“He only lived for four short days and now our lives will never be the same.” – A journey that in a perfect world, no other families should have to go through. No journey is the same, but it is filled with the same pain, the same despair and powerlessness. So how do you keep going in this situation? How do you wake every day and face each day when the worst has happened? Our midwife, Rachel Kunde, shares her personal experience and words of comfort.
I remember the moment my life changed forever. It was in a small ultrasound room just over three years ago at the Maternal Fetal Medicine unit at the Mater Mothers’ Hospital. I was 35 weeks’ pregnant and had a few complications in my pregnancy and was having a routine scan when the doctor said a bunch of words to me that seemed unreal – ‘nothing you have done or could have done has caused this’, ‘there are a few concerns about your baby’, ‘we should be reserved in the outcome’. You can imagine that sinking feeling in the pit of my stomach. The confusion over the words the doctor was speaking. My baby was alive inside of me. His flickering heartbeat told me that. But the moment he left my body he would likely die because of what we would find out six months later was a fluke of genetics. A simple coding error that meant our perfectly formed little boy didn’t have the muscles to move his body or expand his lungs. I didn’t know it then, but from that moment a new version of myself was born. A version that as time goes by, I have had to reconcile my old self into.
It’s been a journey that in a perfect world, no other families would have to go through. Sadly, as a midwife I see too often other families thrown unexpectedly on the same journey; through miscarriage, stillbirth, neonatal death or significant birth defects that impact a child’s quality of life. No journey is the same, but it is filled with the same pain, the same despair and powerlessness. So how do you keep going in this situation? How do you wake every day and face each day when the worst has happened?
Remember that your child matters in so many ways.
His name is Hugo and I love talking about him, because this reminds me he existed and helps him live on. When I say his name, I get a clear image of his face in my head. He was a life that had meaning, and his life should be celebrated. Hugo has taught me so much about what it is like to be human and to have loved and lost. Loving and losing him changed me to my core and made me into who I am today; someone more grounded, a little less carefree and someone more appreciative of all I have in life.
In the beginning it made me upset that so many people were going about their lives completely carefree and not having to learn these lessons the hard way, but over time that feeling has changed. Now I thank Hugo for coming into our lives, even though it was so brief. He has a legacy that lives on through conversation and advice I can give to other couples going through similar situations in life.
People will not know what to say to you.
At some point someone will unknowingly say something insensitive simply because they have no idea what else to say to you. I noticed the different looks I got from people, the way people who I thought were friends tended to avoid me if we were in public because they thought I might break down if Hugo was mentioned. The comments like – ‘he was obviously not meant to be’ or ‘at least you have another child’ made me so angry, but I came to realise over time they were empty condolences made simply because people didn’t know what else to say. Conversations became loaded because you would tell people you had just had a baby and they would become excited with congratulations, and then you had to decide if you went along with it or told them the truth – he only lived for four short days and now our lives will never be the same.

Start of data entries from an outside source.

(** * hub.js: key-value observation and the nested store, checked against
    [src/mixins/observable.js]

    The development embeds [hub.Observable] as functions on an explicit
    object state.  User code reached through a callback (observer methods,
    computed-property functions, the [propertyObserver] hook) is recorded in
    a trace with the arguments it receives; it is assumed not to call back
    into the object it is invoked on while it runs.  Counters are natural
    numbers (the source uses doubles, exact below 2^53). *)

From Stdlib Require Import Ascii String.
From stdpp Require Import gmap strings list fin_maps.

Set Default Proof Using "Type".
Open Scope string_scope.
Open Scope list_scope.

(** ** JavaScript values *)

(** The descriptor protocol of a computed property: a function carrying
    [isProperty] and the optional marks read by [get] and [set].  A mark that
    is absent reads as [undefined]; used as a property name it is the name
    ["undefined"]. *)
Record descriptor := Descriptor {
  fn : nat;
  isCacheable : bool;
  isVolatile : bool;
  cacheKey : option string;
  lastSetValueKey : option string;
  dependentKeys : list string
}.

Inductive value :=
| VUndefined
| VNull
| VBool (b : bool)
| VNum (n : Z)
| VStr (s : string)
| VObj (id : nat)
| VFunc (f : nat)
| VProp (d : descriptor).

#[global] Instance descriptor_eq_dec : EqDecision descriptor.
Proof. solve_decision. Defined.

#[global] Instance value_eq_dec : EqDecision value.
Proof. solve_decision. Defined.

(** [a === b] *)
Definition strict_eq (a b : value) : bool := bool_decide (a = b).

(** ToBoolean *)
Definition truthy (v : value) : bool :=
  match v with
  | VUndefined | VNull => false
  | VBool b => b
  | VNum n => negb (n =? 0)%Z
  | VStr s => negb (bool_decide (s = ""))
  | VObj _ | VFunc _ | VProp _ => true
  end.

(** [v && v.isProperty] *)
Definition as_property (v : value) : option descriptor :=
  match v with VProp d => Some d | _ => None end.

(** [typeof v === 'function'] *)
Definition callable (v : value) : bool :=
  match v with VFunc _ | VProp _ => true | _ => false end.

(** A property name read off a descriptor mark. *)
Definition jskey (k : option string) : string := default "undefined" k.

(** [v.cacheKey] and [v.lastSetValueKey] for an arbitrary value [v]. *)
Definition cacheKey_of (v : value) : string :=
  match v with VProp d => jskey (cacheKey d) | _ => "undefined" end.
Definition lastSetValueKey_of (v : value) : string :=
  match v with VProp d => jskey (lastSetValueKey d) | _ => "undefined" end.

(** ** hub.CoreSet *)

(** Modelled from the spec: [hub.CoreSet] (system/set.js is not part of the
    sources at hand).  An ordered set stored as an array-like: [add] appends
    an element that is not yet present, [pop] removes the last one, members
    are read by index and [length]. *)
Module CoreSet.
Definition create : list string := [].

Definition contains (k : string) (s : list string) : bool := bool_decide (k ∈ s).

Definition add (k : string) (s : list string) : list string :=
  if contains k s then s else s ++ [k].

Definition addEach (ks : list string) (s : list string) : list string :=
  foldl (fun acc k => add k acc) s ks.

Definition remove (k : string) (s : list string) : list string :=
  filter (fun x => x ≠ k) s.

Definition pop (s : list string) : option (string * list string) :=
  match reverse s with
  | [] => None
  | k :: r => Some (k, reverse r)
  end.
End CoreSet.

(** ** hub.ObserverSet *)

(** One member as [getMembers] returns it:
    [[target, method, context, lastNotifiedRevision]]. *)
Record member := Member {
  m_target : value;
  m_method : value;
  m_context : value;
  m_last : option nat
}.

#[global] Instance member_eq_dec : EqDecision member.
Proof. solve_decision. Defined.

(** Modelled from the spec: [hub.ObserverSet] (private/observer_set.js is not
    part of the sources at hand).  Unique [(target, method)] pairs; [add] is
    idempotent on the pair and overwrites the context; [getMembers] lists the
    members in insertion order. *)
Module ObserverSet.
Definition create : list member := [].

Definition same_pair (tg me : value) (m : member) : bool :=
  strict_eq (m_target m) tg && strict_eq (m_method m) me.

Fixpoint add (tg me ctx : value) (s : list member) : list member :=
  match s with
  | [] => [Member tg me ctx None]
  | m :: r =>
      if same_pair tg me m
      then Member tg me ctx (m_last m) :: r
      else m :: add tg me ctx r
  end.
(** [TransfersConsumer::preprocessOutputs]; the map the scanner filled is
    visited in the order of [map_to_list]. *)
Definition preprocessOutputs (c : TransfersConsumer Container)
    (blockInfo : TransactionBlockInfo) (tx : ITransactionReader)
    (info : PreprocessInfo) (seen : Seen) : Preprocessed :=
  let found := findMyOutputs tx (m_viewSecret c) (m_spendKeys c) ∅ in
  let s := {| ps_info := info; ps_seen := seen; ps_log := [] |} in
  if decide (found = ∅) then preprocessed (Returned Success) s
  else
    let queried :=
      if decide (height blockInfo ≠ WALLET_UNCONFIRMED_TRANSACTION_HEIGHT)
      then getGlobalIndices (getTransactionHash tx)
      else (Success, globalIdxs info) in
    let s1 := {| ps_info := {| outputs := outputs info; globalIdxs := queried.2 |};
                 ps_seen := seen; ps_log := [] |} in
    if is_error queried.1 then preprocessed (Returned queried.1) s1
    else
      match foldl (preprocessOutputs_round c blockInfo tx) (Next s1) (map_to_list found) with
      | Next s2 => preprocessed (Returned Success) s2
      | Leave o s2 => preprocessed o s2
      end.

(** What a call that preprocesses and applies a transaction leaves. *)
Record Processed := {
  pr_outcome : Outcome;
  pr_consumer : TransfersConsumer Container;
  pr_seen : Seen;
  pr_log : list LogLine
}.

(** A default-constructed [PreprocessInfo]. *)
Definition new_PreprocessInfo : PreprocessInfo := {| outputs := ∅; globalIdxs := [] |}.

(** [TransfersConsumer::processTransaction(blockInfo, tx)], the overload that
    preprocesses first. *)
Definition processTransaction2 (blockInfo : TransactionBlockInfo)
    (tx : ITransactionReader) (c : TransfersConsumer Container) (seen : Seen) : Processed :=
  let pre := preprocessOutputs c blockInfo tx new_PreprocessInfo seen in
  let failed o := {| pr_outcome := o; pr_consumer := c;
                     pr_seen := pre_seen pre; pr_log := pre_log pre |} in
  match pre_outcome pre with
  | Returned ec =>
      if is_error ec then failed (Returned ec)
      else match processTransaction blockInfo tx (pre_info pre) c with
           | Some c' => {| pr_outcome := Returned Success; pr_consumer := c';
                           pr_seen := pre_seen pre; pr_log := pre_log pre |}
           | None => failed AssertionFailed
           end
  | o => failed o
  end.

(** [TransfersConsumer::addUnconfirmedTransaction] *)
Definition addUnconfirmedTransaction (transaction : ITransactionReader)
    (c : TransfersConsumer Container) (seen : Seen) : Processed :=
  processTransaction2 {| height := WALLET_UNCONFIRMED_TRANSACTION_HEIGHT;
                         timestamp := 0;
                         transactionIndex := 0 |} transaction c seen.

End Preprocess.

(** ** The transaction pool *)

(** The operations of a subscription's container the pool path uses. *)
Class PoolOps (Container : Type) := {
  getUnconfirmedTransactions : Container -> list Hash;
  deleteUnconfirmedTransaction : Container -> Hash -> Container
}.

(** What the consumer tells the observers and the subscriptions when a
    transaction leaves the pool. *)
Inductive PoolEvent :=
| OnTransactionDeleteBegin (transactionHash : Hash)
| DeleteUnconfirmedTransaction (spendKey : PublicKey) (transactionHash : Hash)
| OnTransactionDeleteEnd (transactionHash : Hash).

(** The consumer with its set [m_poolTxs], the registry, the lines logged and
    the deletions announced. *)
Record PoolState (Container : Type) := {
  consumer : TransfersConsumer Container;
  m_poolTxs : gset Hash;
  registry : Seen;
  logged_lines : list LogLine;
  pool_events : list PoolEvent
}.
Arguments consumer {Container} _.
Arguments m_poolTxs {Container} _.
Arguments registry {Container} _.
Arguments logged_lines {Container} _.
Arguments pool_events {Container} _.

Section Pool.
Context `{ext : Externals} `{node : INode} {Container : Type}
        `{ops : SubscriptionOps Container} `{pool : PoolOps Container}.

(** Lines 184-192: what one subscription adds to [m_poolTxs]. *)
Definition initTransactionPool_round (uncommitedTransactions : gset Hash)
    (poolTxs : gset Hash) (kv : PublicKey * TransfersSubscription Container) : gset Hash :=
  foldl (fun acc transactionHash =>
           if decide (transactionHash ∈ uncommitedTransactions) then acc
           else acc ∪ {[ transactionHash ]})
        poolTxs (getUnconfirmedTransactions (container kv.2)).

(** [TransfersConsumer::initTransactionPool] *)
Definition initTransactionPool (uncommitedTransactions : gset Hash)
    (s : PoolState Container) : PoolState Container :=
  {| consumer := consumer s;
     m_poolTxs := foldl (initTransactionPool_round uncommitedTransactions) (m_poolTxs s)
                        (map_to_list (m_subscriptions (consumer s)));
     registry := registry s;
     logged_lines := logged_lines s;
     pool_events := pool_events s |}.

(** [TransfersConsumer::getKnownPoolTxIds] *)
Definition getKnownPoolTxIds (s : PoolState Container) : gset Hash := m_poolTxs s.

(** Modelled from the spec: [TransfersSubscription::deleteUnconfirmedTransaction]
    hands the hash to the container. *)
Definition sub_deleteUnconfirmedTransaction (transactionHash : Hash)
    (sub : TransfersSubscription Container) : TransfersSubscription Container :=
  {| subscription := subscription sub;
     container := deleteUnconfirmedTransaction (container sub) transactionHash;
     received := received sub |}.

Everyone grieves differently.
There really is no right or wrong way to express grief. My husband seemed to process the loss a lot quicker and was looking to the future sooner than I was. This did not mean he felt the loss any less, it was simply just a different process for him and that’s ok. He was extremely patient with me and we emerged as a stronger unit from the whole process. We each recognised the other’s different approaches to grief and supported each other on our different paths. A situation like this can either make or break you as a couple and it’s beyond important to be there for each other and to allow time. Your grief will change over time, it never goes away, but it becomes more manageable and a little less sharp. When I talk about my grief now, I would say losing someone you love is like never being able to see the colour blue again. You can go on with your life and even be happy again, but the world looks permanently different and you can never forget what it used to look like.
If you decide to have another child it will be another life lesson filled with patience, anxiety and stress at various stages throughout your pregnancy, but you will survive that too. We got pregnant nearly a year after losing Hugo and we never went into pregnancy to replace what we lost, having Hugo’s little sister healed us in ways we could have never imagined. However, if you feel your grief is starting to rule all aspects of your life, seek professional help early.
Finally, you are not alone.
It wasn’t until I started sharing Hugo’s story that I realised just how many other people around me had been through a similar situation. There is countless support through social media and the internet for perinatal loss and reaching out for help or to simply share your story can be tremendously healing.